■ Problem
Go to the line in the entries below that holds "destruct (find_char cTILDE 0 rest)" and repeat exactly from there through the line that holds "rewrite drop_app_length in IH.", inclusive.

■ Records for this exercise
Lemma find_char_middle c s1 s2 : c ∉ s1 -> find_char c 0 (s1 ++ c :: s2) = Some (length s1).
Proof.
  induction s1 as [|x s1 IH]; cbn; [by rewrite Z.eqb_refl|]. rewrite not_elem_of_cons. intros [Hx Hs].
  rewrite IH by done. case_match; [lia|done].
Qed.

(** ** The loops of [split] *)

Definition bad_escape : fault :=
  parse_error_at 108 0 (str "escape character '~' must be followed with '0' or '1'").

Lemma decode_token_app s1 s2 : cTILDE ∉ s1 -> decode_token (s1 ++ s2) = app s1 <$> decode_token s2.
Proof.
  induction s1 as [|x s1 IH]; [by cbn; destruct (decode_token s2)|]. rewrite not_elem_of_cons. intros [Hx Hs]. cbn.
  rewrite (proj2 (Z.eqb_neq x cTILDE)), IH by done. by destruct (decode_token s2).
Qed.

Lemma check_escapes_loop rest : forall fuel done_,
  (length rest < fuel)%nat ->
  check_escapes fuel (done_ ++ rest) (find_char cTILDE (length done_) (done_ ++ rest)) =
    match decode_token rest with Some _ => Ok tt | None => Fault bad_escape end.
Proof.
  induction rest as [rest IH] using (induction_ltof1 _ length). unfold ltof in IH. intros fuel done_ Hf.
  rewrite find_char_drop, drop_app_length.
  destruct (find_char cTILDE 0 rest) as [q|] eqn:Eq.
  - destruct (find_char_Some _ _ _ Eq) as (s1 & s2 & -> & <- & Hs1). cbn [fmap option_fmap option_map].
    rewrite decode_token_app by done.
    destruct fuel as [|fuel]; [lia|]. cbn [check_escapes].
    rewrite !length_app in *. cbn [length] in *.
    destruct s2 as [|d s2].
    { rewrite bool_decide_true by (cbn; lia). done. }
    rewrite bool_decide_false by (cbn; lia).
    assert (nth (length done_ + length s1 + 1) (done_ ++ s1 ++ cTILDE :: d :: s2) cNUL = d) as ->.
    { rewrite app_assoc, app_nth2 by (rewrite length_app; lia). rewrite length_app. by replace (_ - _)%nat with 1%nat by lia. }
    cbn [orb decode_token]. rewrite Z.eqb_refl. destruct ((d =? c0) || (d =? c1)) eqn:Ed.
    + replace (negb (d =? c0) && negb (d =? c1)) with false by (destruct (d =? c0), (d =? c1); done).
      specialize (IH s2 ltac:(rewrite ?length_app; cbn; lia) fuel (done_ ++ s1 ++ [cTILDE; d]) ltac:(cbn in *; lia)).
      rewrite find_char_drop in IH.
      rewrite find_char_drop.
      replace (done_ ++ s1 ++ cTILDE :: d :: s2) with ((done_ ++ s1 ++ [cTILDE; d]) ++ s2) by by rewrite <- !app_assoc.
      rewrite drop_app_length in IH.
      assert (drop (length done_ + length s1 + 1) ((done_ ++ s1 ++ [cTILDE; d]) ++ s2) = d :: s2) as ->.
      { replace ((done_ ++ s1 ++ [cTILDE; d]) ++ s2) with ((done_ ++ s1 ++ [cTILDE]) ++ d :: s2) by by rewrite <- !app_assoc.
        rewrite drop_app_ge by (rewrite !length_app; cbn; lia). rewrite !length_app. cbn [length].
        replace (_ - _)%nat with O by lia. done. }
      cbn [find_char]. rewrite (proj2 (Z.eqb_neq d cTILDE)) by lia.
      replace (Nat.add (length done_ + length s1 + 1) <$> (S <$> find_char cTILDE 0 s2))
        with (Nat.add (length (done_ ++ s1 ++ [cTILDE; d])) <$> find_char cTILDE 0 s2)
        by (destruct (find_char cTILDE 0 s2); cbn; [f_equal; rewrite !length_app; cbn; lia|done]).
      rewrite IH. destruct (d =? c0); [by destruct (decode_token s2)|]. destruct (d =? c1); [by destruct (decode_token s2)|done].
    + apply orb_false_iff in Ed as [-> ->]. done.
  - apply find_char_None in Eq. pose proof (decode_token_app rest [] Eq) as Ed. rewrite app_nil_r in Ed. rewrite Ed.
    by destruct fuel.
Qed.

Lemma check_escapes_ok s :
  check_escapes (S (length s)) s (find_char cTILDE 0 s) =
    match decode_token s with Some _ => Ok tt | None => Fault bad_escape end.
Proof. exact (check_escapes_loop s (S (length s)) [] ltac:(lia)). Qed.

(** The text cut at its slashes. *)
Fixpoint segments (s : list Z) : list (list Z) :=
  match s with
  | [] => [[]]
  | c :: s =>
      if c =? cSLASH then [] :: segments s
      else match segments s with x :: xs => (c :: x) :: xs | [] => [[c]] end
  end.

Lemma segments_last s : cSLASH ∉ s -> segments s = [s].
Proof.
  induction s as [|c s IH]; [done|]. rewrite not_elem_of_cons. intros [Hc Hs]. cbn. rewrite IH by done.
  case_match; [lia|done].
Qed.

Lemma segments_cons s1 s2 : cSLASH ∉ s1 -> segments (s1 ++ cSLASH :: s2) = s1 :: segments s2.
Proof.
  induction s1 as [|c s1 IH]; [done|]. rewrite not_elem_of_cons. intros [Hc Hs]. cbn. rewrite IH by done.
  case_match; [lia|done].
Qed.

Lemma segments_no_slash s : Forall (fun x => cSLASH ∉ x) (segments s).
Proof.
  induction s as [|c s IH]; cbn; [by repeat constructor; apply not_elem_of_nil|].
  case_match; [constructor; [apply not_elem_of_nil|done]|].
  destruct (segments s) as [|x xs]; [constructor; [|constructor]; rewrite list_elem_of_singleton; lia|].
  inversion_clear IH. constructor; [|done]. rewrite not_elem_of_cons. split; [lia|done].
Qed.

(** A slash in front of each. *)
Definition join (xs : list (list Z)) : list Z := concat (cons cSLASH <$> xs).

■ Result for this task
  destruct (find_char cTILDE 0 rest) as [q|] eqn:Eq.
  - destruct (find_char_Some _ _ _ Eq) as (s1 & s2 & -> & <- & Hs1). cbn [fmap option_fmap option_map].
    rewrite decode_token_app by done.
    destruct fuel as [|fuel]; [lia|]. cbn [check_escapes].
    rewrite !length_app in *. cbn [length] in *.
    destruct s2 as [|d s2].
    { rewrite bool_decide_true by (cbn; lia). done. }
    rewrite bool_decide_false by (cbn; lia).
    assert (nth (length done_ + length s1 + 1) (done_ ++ s1 ++ cTILDE :: d :: s2) cNUL = d) as ->.
    { rewrite app_assoc, app_nth2 by (rewrite length_app; lia). rewrite length_app. by replace (_ - _)%nat with 1%nat by lia. }
    cbn [orb decode_token]. rewrite Z.eqb_refl. destruct ((d =? c0) || (d =? c1)) eqn:Ed.
    + replace (negb (d =? c0) && negb (d =? c1)) with false by (destruct (d =? c0), (d =? c1); done).
      specialize (IH s2 ltac:(rewrite ?length_app; cbn; lia) fuel (done_ ++ s1 ++ [cTILDE; d]) ltac:(cbn in *; lia)).
      rewrite find_char_drop in IH.
      rewrite find_char_drop.
      replace (done_ ++ s1 ++ cTILDE :: d :: s2) with ((done_ ++ s1 ++ [cTILDE; d]) ++ s2) by by rewrite <- !app_assoc.
      rewrite drop_app_length in IH.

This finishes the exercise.